Ecological Significance of Body Size and Skin Resistance to Terrestriality in Frogs

Many amphibians evaporate water freely across their skin. This creates a challenge to thermoregulation: how to simultaneously regulate water and temperature balances, when thermoregulatory behaviors may simply result in changes in water loss rates, rather than changes in temperature. The apparent conflict between predictions based on the physics of heat exchange, and observations of apparently thermoregulatory behavior has resulted in a debate for many years. It is likely that frogs with extreme resistance to water loss have the capacity to thermoregulate and be partially emancipated from the need to find free water, and therefore have the means to become arboreal. Controlling rates of desiccation in frogs appears to be accomplished by three mechanisms: (1) having cutaneous resistance to water vapor transport (e.g. Litoria bicolor), (2) having a large body size which effectively reduces the surface area to volume ratio, and thus, reduces the rate dehydration (e.g.

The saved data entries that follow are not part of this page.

(* ===== verification/Activate.v ===== *)
(** * Activating the best chain

    main.cpp: [ActivateBestChainStep], [ActivateBestChain] and
    [InvalidateBlock], over the tip of Tip.v and the choice of the best chain
    of ChainState.v.

    The loops call code that may itself stop with a failed assertion, so that
    running out of rounds is an outcome of its own: an [lscheck] returns
    [None] then.  Notifications, the interruption of threads and the self-check
    [CheckBlockIndex] are not modelled. *)
From stdpp Require Import prelude gmap strings list.
From S2P Require Import Prelude Transaction Script Interpreter Serialize TxSerialize SigHash Coins History CoinsView CoinsLaws CoinsCache CoinsOps UpdateCoins CoinsSerialize.
From S2P Require Import ArithUint256 Block ChainParams Subsidy Chain Pow Checks CheckTx CheckInputs CheckBlock ChainState AcceptBlock ConnectBlock Double TxMemPool PoolCoins PoolCheck AcceptToPool Tip.
#[local] Open Scope Z_scope.

(** ** Code with loops *)

Definition lscheck (S A : Type) : Type := S -> option (check A * S).
#[global] Instance lscheck_ret {S} : MRet (lscheck S) := fun A a s => Some (Pass a, s).
#[global] Instance lscheck_bind {S} : MBind (lscheck S) := fun A B (k : A -> lscheck S B) (m : lscheck S A) s =>
  match m s with
  | None => None
  | Some (Pass a, s') => k a s'
  | Some (Fail f, s') => Some (Fail f, s')
  | Some (Raise msg, s') => Some (Raise msg, s')
  | Some (Halt, s') => Some (Halt, s')
  end.
(** Code that ends by itself. *)
Definition once {S A} (m : scheck S A) : lscheck S A := fun s => Some (m s).

Definition MAX_REORG_LENGTH : Z := COINBASE_MATURITY - 1.

(** How the loop over the blocks to connect ends: all are connected, the tip
    has more work than before, or a block breaks a rule. *)
Inductive Progress := AllConnected | BetterTip | InvalidFound.

Section Activate.
Context {SpT SaT V : Type} `{!MerkleTree SpT, !MerkleTree SaT, !CCoinsView SpT SaT V}.
Context `{BlockOracle} `{EquihashVerifier} `{SigHashCrypto} `{TxVerifier} `{ScriptCrypto} `{Secp256k1} `{PoolEnv}.
Context (VerifySprout : JSDescription -> bytes -> bool).
Context (net : Network) (params chainparams : CChainParams) (env : TipEnv).
Local Abbreviation tip_t := (CCoinsViewCache SpT SaT V).
Context (addr : uint256 -> Z) (DynamicMemoryUsage : tip_t -> Z).
(** The protection of masternodes that [FindMostWorkChain] reads, and the random
    number of [CTxMemPool::check]. *)
Context (pr : Protection) (rand : Z).
Local Abbreviation node := (Node (SpT := SpT) (SaT := SaT) (V := V)).
Local Abbreviation ibd := (CheckBlock.env_ibd (te_block env)).

(** ** The pool at a new tip *)

(** [chainActive.Tip()->...]. *)
Definition tip_entry (i : ChainState) : result (uint256 * CBlockIndex) :=
  match Tip i with Some t => b ← get_entry i t; Ok (t, b) | None => Abort end.

(** [mempool.removeForReorg(pcoinsTip, chainActive.Tip()->nHeight + 1, STANDARD_LOCKTIME_VERIFY_FLAGS)]. *)
Definition reorg_pool : scheck node unit :=
  action (fun s =>
    let i := n_index s in
    t ← tip_entry i;
    mtp ← GetMedianTimePast (mapBlockIndex i) t.1;
    r ← removeForReorg (n_tip s) (bi_nHeight t.2 + 1) STANDARD_LOCKTIME_VERIFY_FLAGS (CChain_Height (chainActive i)) mtp
          (env_adjusted (te_accept env)) (n_pool s);
    Ok (tt, with_accept r.1 r.2 (n_limiter s) s)).

(** [mempool.removeWithoutBranchId(CurrentEpochBranchId(chainActive.Tip()->nHeight + 1, ...))]. *)
Definition branch_pool : scheck node unit :=
  action (fun s =>
    t ← tip_entry (n_index s);
    id ← CurrentEpochBranchId (bi_nHeight t.2 + 1) (consensus chainparams);
    p ← removeWithoutBranchId id (n_pool s);
    Ok (tt, with_pool p s)).

(** [mempool.check(pcoinsTip)]. *)
Definition check_pool : scheck node unit :=
  action (fun s => c ← CTxMemPool_check rand params (mapBlockIndex (n_index s)) (n_tip s) (n_pool s); Ok (tt, with_tip c s)).

(** ** One step towards the best chain *)

(** [pindexFork] and its height. *)
Definition find_fork (pindexMostWork : uint256) (i : ChainState) : result (option uint256 * Z) :=
  pindexFork ← CChain_FindFork (mapBlockIndex i) (chainActive i) pindexMostWork;
  nHeight ← (match pindexFork with Some q => b ← get_entry i q; Ok (bi_nHeight b) | None => Ok (-1) end);
  Ok (pindexFork, nHeight).

(** A reorganisation that is too long shuts the node down.  The message reads
    the fork point, which may be null. *)
Definition refuse_reorg (pindexFork : option uint256) (nForkHeight : Z) : scheck node unit := fun s =>
  match Tip (n_index s) with
  | None => (Pass tt, s)
  | Some t =>
      match get_entry (n_index s) t with
      | Ok b =>
          if (MAX_REORG_LENGTH <? u32 (bi_nHeight b - nForkHeight)) && ce_IsSynced (te_connect env) then
            match pindexFork with Some _ => (Fail FailPlain, with_shutdown s) | None => (Halt, s) end
          else (Pass tt, s)
      | _ => (Halt, s)
      end
  end.

(** [while (chainActive.Tip() && chainActive.Tip() != pindexFork)]; the result
    is [fBlocksDisconnected]. *)
Fixpoint disconnect_to (fuel : nat) (pindexFork : option uint256) (fBlocksDisconnected : bool) : lscheck node bool := fun s =>
  if bool_decide (Tip (n_index s) = None \/ Tip (n_index s) = pindexFork) then Some (Pass fBlocksDisconnected, s)
  else match fuel with
  | O => None
  | S fuel' => (_ ← once (DisconnectTip params chainparams env addr DynamicMemoryUsage false); disconnect_to fuel' pindexFork true) s
  end.

(** [while (pindexIter && pindexIter->nHeight != nHeight)]: [vpindexToConnect],
    the last block first. *)
Fixpoint blocks_above (fuel : nat) (m : BlockMap) (nHeight : Z) (pindexIter : option uint256) : result (list uint256) :=
  match pindexIter with
  | None => Ok []
  | Some p =>
      b ← deref m p;
      if bi_nHeight b =? nHeight then Ok []
      else match fuel with
      | O => Abort
      | S fuel' => l ← blocks_above fuel' m nHeight (bi_pprev b); Ok (p :: l)
      end
  end.

(** The block comes from the caller or from its file. *)
Definition block_to_connect (pindexMostWork : uint256) (pblock : option CBlock) (p : uint256) : scheck node CBlock :=
  s ← peek;
  b ← lift (of_result (get_entry (n_index s) p));
  match pblock with
  | Some block => if p =? pindexMostWork then mret block else read_block chainparams env p b
  | None => read_block chainparams env p b
  end.

(** [!pindexOldTip || chainActive.Tip()->nChainWork > pindexOldTip->nChainWork]. *)
Definition in_better_position (pindexOldTip : option uint256) (i : ChainState) : result bool :=
  match pindexOldTip with
  | None => Ok true
  | Some o => t ← tip_entry i; b ← get_entry i o; Ok (bu_gt (bi_nChainWork t.2) (bi_nChainWork b))
  end.

(** One block: [back] is the lowest of the blocks that are being connected. *)
Definition connect_result (st : CValidationState) (pindexOldTip : option uint256) (back p : uint256) (block : CBlock) : scheck node Progress := fun s =>
  match ConnectTip VerifySprout net params chainparams env addr DynamicMemoryUsage st p block s with
  | (Pass _, s1) =>
      (_ ← action (fun s => i ← PruneBlockIndexCandidates addr (n_index s); Ok (tt, with_chainstate i (n_warnings s) s));
       s ← peek;
       better ← lift (of_result (in_better_position pindexOldTip (n_index s)));
       mret (if better : bool then BetterTip else AllConnected)) s1
  | (Fail f, s1) =>
      let st' := apply_failure f st in
      if IsInvalid st' then
        (_ ← (if corruptionPossible st' then mret tt
              else action (fun s => r ← InvalidChainFound ibd back (n_index s) (n_warnings s); Ok (tt, with_chainstate r.1 r.2 s)));
         mret InvalidFound) s1
      else (Fail f, s1)
  | (Raise msg, s1) => (Raise msg, s1)
  | (Halt, s1) => (Halt, s1)
  end.
Definition connect_one (st : CValidationState) (pindexMostWork : uint256) (pblock : option CBlock) (pindexOldTip : option uint256)
  (back p : uint256) : scheck node Progress :=
  block ← block_to_connect pindexMostWork pblock p;
  connect_result st pindexOldTip back p block.

Fixpoint connect_each (st : CValidationState) (pindexMostWork : uint256) (pblock : option CBlock) (pindexOldTip : option uint256)
  (back : uint256) (l : list uint256) : scheck node Progress :=
  match l with
  | [] => mret AllConnected
  | p :: l' =>
      r ← connect_one st pindexMostWork pblock pindexOldTip back p;
      match r with
      | AllConnected => connect_each st pindexMostWork pblock pindexOldTip back l'
      | _ => mret r
      end
  end.

(** [while (fContinue && nHeight != pindexMostWork->nHeight)]: at most 32
    blocks at a time.  The result is [fInvalidFound] with the last member of
    [vpindexToConnect]. *)
Fixpoint connect_toward (fuel : nat) (st : CValidationState) (pindexMostWork : uint256) (pblock : option CBlock) (pindexOldTip : option uint256)
  (nHeight : Z) : lscheck node (option uint256) := fun s =>
  match get_entry (n_index s) pindexMostWork with
  | Ok b =>
      if nHeight =? bi_nHeight b then Some (Pass None, s)
      else match fuel with
      | O => None
      | S fuel' =>
          let nTargetHeight := Z.min (nHeight + 32) (bi_nHeight b) in
          (vpindexToConnect ← once (lift (of_result (
             a ← GetAncestor (mapBlockIndex (n_index s)) pindexMostWork nTargetHeight;
             blocks_above (Z.to_nat (nTargetHeight - nHeight)) (mapBlockIndex (n_index s)) nHeight a)));
           let back := default uint256_null (last vpindexToConnect) in
           r ← once (connect_each st pindexMostWork pblock pindexOldTip back (reverse vpindexToConnect));
           match r with
           | AllConnected => connect_toward fuel' st pindexMostWork pblock pindexOldTip nTargetHeight
           | BetterTip => mret None
           | InvalidFound => mret (Some back)
           end) s
      end
  | _ => Some (Halt, s)
  end.

(** The pool and the warnings at the new tip. *)
Definition after_step (fBlocksDisconnected : bool) (invalid : option uint256) : scheck node unit :=
  _ ← (if fBlocksDisconnected then reorg_pool else mret tt);
  _ ← branch_pool;
  _ ← check_pool;
  action (fun s =>
    w ← (match invalid with
         | Some back => CheckForkWarningConditionsOnNewFork ibd back (n_index s) (n_warnings s)
         | None => CheckForkWarningConditions ibd (n_index s) (n_warnings s)
         end);
    Ok (tt, with_chainstate (n_index s) w s)).

(** The result is [fInvalidFound]. *)
Definition ActivateBestChainStep (st : CValidationState) (pindexMostWork : uint256) (pblock : option CBlock) : lscheck node bool :=
  s ← once peek;
  let pindexOldTip := Tip (n_index s) in
  fork ← once (lift (of_result (find_fork pindexMostWork (n_index s))));
  b ← once (lift (of_result (get_entry (n_index s) pindexMostWork)));
  _ ← once (refuse_reorg fork.1 fork.2);
  fBlocksDisconnected ← disconnect_to (length (chainActive (n_index s))) fork.1 false;
  invalid ← connect_toward (Z.to_nat (bi_nHeight b - fork.2)) st pindexMostWork pblock pindexOldTip fork.2;
  _ ← once (after_step fBlocksDisconnected invalid);
  mret (bool_decide (is_Some invalid)).

(** ** All steps *)

(** The body of [do ... while (pindexMostWork != chainActive.Tip())].  The result
    tells whether there was nothing to do, in which case the function returns
    at once. *)
Fixpoint activate_rounds (fuel : nat) (st : CValidationState) (pblock : option CBlock) : lscheck node bool :=
  match fuel with
  | O => fun _ => None
  | S fuel' =>
      mw ← once (action (fun s => r ← FindMostWorkChain addr pr (n_index s); Ok (r.1, with_chainstate r.2 (n_warnings s) s)));
      s ← once peek;
      match mw with
      | None => mret true
      | Some p =>
          if bool_decide (Tip (n_index s) = Some p) then mret true
          else
            fInvalidFound ← ActivateBestChainStep st p
              (match pblock with Some block => if hash_header (b_header block) =? p then Some block else None | None => None end);
            s ← once peek;
            if bool_decide (Tip (n_index s) = (if fInvalidFound : bool then None else Some p)) then mret false
            else activate_rounds fuel' (if fInvalidFound : bool then CValidationState_new else st) pblock
      end
  end.
Definition ActivateBestChain (fuel : nat) (st : CValidationState) (pblock : option CBlock) : lscheck node unit :=
  done ← activate_rounds fuel st pblock;
  if done : bool then mret tt else once (FlushStateToDisk env addr DynamicMemoryUsage FLUSH_STATE_PERIODIC).

(** ** Invalidating a block *)

(** [nStatus |= mask], dirty, and no candidate. *)
Definition mark_failed (mask : Z) (p : uint256) : scheck node unit :=
  action (fun s =>
    i ← add_status mask p (n_index s);
    Ok (tt, with_chainstate (with_candidates (fun c => c ∖ {[p]}) (with_dirty p i)) (n_warnings s) s)).

(** A failed [DisconnectTip] still leaves the pool to be cleaned. *)
Definition disconnect_away : scheck node unit := fun s =>
  match DisconnectTip params chainparams env addr DynamicMemoryUsage false s with
  | (Fail f, s1) => (_ ← reorg_pool; _ ← branch_pool; lift (Fail f)) s1
  | x => x
  end.

(** [while (chainActive.Contains(pindex))]. *)
Fixpoint invalidate_loop (fuel : nat) (pindex : uint256) : lscheck node unit := fun s =>
  match CChain_Contains (mapBlockIndex (n_index s)) (chainActive (n_index s)) pindex with
  | Ok false => Some (Pass tt, s)
  | Ok true =>
      match fuel with
      | O => None
      | S fuel' =>
          (t ← once (lift (of_result (tip_entry (n_index s))));
           _ ← once (mark_failed BLOCK_FAILED_CHILD t.1);
           _ ← once disconnect_away;
           invalidate_loop fuel' pindex) s
      end
  | _ => Some (Halt, s)
  end.

(** The new tip and what is not worse become candidates again. *)
Definition readd_step (i : ChainState) (it : uint256) : result ChainState :=
  b ← get_entry i it;
  valid ← CBlockIndex_IsValid b BLOCK_VALID_TRANSACTIONS;
  if valid && negb (bi_nChainTx b =? 0) then
    worse ← (match Tip i with Some t => value_comp addr (mapBlockIndex i) it t | None => Abort end);
    Ok (if worse : bool then i else with_candidates ({[it]} ∪.) i)
  else Ok i.

Definition InvalidateBlock (pindex : uint256) : lscheck node unit :=
  _ ← once (mark_failed BLOCK_FAILED_VALID pindex);
  s ← once peek;
  _ ← invalidate_loop (length (chainActive (n_index s))) pindex;
  _ ← once (action (fun s => i ← foldM readd_step (map_to_list (mapBlockIndex (n_index s))).*1 (n_index s); Ok (tt, with_chainstate i (n_warnings s) s)));
  _ ← once (action (fun s => r ← InvalidChainFound ibd pindex (n_index s) (n_warnings s); Ok (tt, with_chainstate r.1 r.2 s)));
  _ ← once reorg_pool;
  once branch_pool.
End Activate.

L. caerulea), and (3) behavioral or ecological selection of wet environments (such as rainforests or streamsides; e.g. Platymantis vitiensis). We have developed biophysical models to calculate water loss in frogs in relation to cutaneous resistance to water vapor loss and body size, and the simulations from this modeling shows that it is possible to achieve the same resistance to loss of hydration level by having a high cutaneous resistance, or by having large body size. This is consistent with the hypothesis that there is more than one means by which the ability to avoid desiccation can evolve, thereby providing potential for thermoregulation. We have constructed a relatedness tree of the Hylid frogs in Australia and we have found that arboreality has evolved more than once in the evolutionary history of Australian Hylid frogs. Additionally, it is clear from the relatedness analysis that the trait of arboreality has been achieved in different ways in different clades.